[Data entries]
%%

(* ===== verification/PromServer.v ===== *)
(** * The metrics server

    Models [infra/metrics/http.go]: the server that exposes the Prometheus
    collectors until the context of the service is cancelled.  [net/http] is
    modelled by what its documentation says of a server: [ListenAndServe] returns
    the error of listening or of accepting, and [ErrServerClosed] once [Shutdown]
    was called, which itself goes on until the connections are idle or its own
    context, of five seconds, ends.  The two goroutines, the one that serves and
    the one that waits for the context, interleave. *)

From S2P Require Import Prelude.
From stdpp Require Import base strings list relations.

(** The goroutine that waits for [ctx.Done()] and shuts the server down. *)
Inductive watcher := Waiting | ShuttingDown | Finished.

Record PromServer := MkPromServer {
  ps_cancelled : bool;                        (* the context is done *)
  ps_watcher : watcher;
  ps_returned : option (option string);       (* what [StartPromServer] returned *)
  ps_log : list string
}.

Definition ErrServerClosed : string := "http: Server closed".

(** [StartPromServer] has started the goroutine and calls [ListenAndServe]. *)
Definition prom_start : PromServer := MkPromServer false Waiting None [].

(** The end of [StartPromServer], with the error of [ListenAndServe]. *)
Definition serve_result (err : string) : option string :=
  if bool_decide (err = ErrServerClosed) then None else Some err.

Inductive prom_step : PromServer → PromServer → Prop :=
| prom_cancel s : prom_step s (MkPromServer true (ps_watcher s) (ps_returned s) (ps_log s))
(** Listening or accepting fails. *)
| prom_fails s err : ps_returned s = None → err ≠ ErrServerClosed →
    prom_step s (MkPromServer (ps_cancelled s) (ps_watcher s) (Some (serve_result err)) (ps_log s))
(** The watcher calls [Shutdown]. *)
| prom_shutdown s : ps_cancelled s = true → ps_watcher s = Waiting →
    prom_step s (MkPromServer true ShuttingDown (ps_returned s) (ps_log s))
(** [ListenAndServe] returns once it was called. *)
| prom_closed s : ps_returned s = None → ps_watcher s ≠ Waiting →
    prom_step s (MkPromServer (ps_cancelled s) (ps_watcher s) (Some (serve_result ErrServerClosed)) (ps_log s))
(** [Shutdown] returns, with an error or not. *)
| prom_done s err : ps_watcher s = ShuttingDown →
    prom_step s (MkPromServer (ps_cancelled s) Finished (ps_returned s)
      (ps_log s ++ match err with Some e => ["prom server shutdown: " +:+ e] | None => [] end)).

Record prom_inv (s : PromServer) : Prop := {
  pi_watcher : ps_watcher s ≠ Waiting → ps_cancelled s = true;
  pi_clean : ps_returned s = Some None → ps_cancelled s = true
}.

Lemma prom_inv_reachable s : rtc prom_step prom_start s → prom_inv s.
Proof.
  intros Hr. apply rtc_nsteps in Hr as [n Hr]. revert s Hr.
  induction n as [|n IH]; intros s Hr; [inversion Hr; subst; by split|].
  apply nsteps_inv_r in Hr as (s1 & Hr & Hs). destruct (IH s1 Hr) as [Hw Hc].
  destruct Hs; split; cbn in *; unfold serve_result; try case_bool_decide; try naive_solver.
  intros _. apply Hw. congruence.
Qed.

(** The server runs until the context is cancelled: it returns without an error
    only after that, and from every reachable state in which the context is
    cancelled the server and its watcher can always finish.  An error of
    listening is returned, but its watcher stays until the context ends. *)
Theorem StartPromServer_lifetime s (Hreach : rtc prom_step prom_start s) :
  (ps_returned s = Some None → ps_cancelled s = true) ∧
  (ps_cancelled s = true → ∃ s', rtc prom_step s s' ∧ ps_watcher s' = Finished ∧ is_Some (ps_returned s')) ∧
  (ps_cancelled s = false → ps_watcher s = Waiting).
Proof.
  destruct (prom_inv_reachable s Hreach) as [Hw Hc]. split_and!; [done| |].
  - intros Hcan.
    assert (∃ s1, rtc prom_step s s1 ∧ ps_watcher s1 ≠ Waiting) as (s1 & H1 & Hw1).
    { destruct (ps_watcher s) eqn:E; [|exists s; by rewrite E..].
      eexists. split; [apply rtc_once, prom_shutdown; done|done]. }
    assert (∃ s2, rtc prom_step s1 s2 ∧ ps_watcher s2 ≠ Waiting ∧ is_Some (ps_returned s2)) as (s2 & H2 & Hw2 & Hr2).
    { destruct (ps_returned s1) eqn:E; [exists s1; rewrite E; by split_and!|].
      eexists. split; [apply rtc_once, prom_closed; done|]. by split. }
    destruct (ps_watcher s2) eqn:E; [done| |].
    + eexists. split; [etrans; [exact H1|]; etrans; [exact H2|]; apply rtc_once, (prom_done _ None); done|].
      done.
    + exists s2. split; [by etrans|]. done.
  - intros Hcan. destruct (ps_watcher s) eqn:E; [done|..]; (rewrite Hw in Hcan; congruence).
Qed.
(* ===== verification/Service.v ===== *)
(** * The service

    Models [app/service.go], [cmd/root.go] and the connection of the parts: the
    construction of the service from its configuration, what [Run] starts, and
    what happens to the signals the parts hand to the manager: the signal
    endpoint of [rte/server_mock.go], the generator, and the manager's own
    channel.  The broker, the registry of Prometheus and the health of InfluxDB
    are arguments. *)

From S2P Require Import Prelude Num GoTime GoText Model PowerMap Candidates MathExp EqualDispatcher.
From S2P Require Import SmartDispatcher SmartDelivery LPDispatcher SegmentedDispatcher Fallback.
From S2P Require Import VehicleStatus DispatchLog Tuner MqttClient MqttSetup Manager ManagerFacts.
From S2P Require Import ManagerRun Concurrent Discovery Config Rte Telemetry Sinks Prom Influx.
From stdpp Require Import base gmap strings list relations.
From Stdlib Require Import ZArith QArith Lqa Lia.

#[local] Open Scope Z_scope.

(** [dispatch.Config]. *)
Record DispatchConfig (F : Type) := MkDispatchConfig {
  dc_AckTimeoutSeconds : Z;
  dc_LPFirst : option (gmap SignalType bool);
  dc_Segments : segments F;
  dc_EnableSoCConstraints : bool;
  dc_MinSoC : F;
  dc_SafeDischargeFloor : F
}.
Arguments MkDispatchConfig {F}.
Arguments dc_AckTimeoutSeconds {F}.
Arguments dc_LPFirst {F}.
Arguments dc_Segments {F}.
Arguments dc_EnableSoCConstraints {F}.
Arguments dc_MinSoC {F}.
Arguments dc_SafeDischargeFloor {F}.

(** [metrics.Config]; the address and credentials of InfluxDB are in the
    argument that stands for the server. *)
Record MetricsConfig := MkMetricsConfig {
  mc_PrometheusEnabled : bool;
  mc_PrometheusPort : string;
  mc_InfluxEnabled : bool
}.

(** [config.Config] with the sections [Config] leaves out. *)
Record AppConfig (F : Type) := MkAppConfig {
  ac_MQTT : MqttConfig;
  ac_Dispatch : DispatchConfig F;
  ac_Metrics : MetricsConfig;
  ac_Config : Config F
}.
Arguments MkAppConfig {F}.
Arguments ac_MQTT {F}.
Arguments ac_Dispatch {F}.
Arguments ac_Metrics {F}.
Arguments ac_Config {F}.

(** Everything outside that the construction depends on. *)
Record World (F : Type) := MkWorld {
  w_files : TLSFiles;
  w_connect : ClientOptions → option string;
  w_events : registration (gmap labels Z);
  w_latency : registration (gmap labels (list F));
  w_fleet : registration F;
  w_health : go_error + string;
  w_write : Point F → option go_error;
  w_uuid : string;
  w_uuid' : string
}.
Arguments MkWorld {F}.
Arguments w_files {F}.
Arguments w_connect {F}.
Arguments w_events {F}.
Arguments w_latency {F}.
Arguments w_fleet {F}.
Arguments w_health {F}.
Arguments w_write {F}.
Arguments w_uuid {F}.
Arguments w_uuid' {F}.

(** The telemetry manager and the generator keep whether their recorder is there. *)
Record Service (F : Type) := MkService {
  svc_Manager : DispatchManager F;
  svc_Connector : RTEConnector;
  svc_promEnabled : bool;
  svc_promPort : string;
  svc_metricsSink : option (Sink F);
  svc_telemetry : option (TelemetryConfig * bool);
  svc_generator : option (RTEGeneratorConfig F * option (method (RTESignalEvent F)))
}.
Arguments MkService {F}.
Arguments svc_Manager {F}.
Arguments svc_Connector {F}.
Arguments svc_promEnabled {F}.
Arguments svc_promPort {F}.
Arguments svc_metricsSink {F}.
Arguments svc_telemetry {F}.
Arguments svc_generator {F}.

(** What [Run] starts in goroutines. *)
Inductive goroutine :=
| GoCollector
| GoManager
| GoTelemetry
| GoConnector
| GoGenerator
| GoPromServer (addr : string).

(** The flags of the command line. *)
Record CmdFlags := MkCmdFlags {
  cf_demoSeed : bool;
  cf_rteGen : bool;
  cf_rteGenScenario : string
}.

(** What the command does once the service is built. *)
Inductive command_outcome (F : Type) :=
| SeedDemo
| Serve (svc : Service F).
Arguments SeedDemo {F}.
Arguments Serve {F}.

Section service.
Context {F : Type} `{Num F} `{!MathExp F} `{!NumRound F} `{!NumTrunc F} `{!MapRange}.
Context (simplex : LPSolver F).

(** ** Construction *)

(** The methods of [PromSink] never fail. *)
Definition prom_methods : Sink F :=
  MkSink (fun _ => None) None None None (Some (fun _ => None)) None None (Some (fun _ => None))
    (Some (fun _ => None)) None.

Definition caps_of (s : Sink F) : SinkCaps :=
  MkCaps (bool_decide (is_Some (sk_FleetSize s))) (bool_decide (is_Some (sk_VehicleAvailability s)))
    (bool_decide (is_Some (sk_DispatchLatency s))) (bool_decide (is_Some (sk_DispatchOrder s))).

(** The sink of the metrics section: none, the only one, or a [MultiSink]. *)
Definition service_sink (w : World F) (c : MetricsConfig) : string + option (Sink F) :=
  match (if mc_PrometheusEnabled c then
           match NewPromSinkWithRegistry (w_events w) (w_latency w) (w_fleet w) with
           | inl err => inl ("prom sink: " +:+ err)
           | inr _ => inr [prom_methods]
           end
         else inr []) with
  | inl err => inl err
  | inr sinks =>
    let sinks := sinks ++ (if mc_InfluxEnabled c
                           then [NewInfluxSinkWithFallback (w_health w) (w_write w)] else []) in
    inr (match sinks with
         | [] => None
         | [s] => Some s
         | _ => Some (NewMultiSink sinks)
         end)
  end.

%%

● Your instructions
The lines to return are those in the entries above that hold "Definition".

● Result of the task
Definition ErrServerClosed : string := "http: Server closed".
Definition prom_start : PromServer := MkPromServer false Waiting None [].
Definition serve_result (err : string) : option string :=
Definition prom_methods : Sink F :=
Definition caps_of (s : Sink F) : SinkCaps :=
Definition service_sink (w : World F) (c : MetricsConfig) : string + option (Sink F) :=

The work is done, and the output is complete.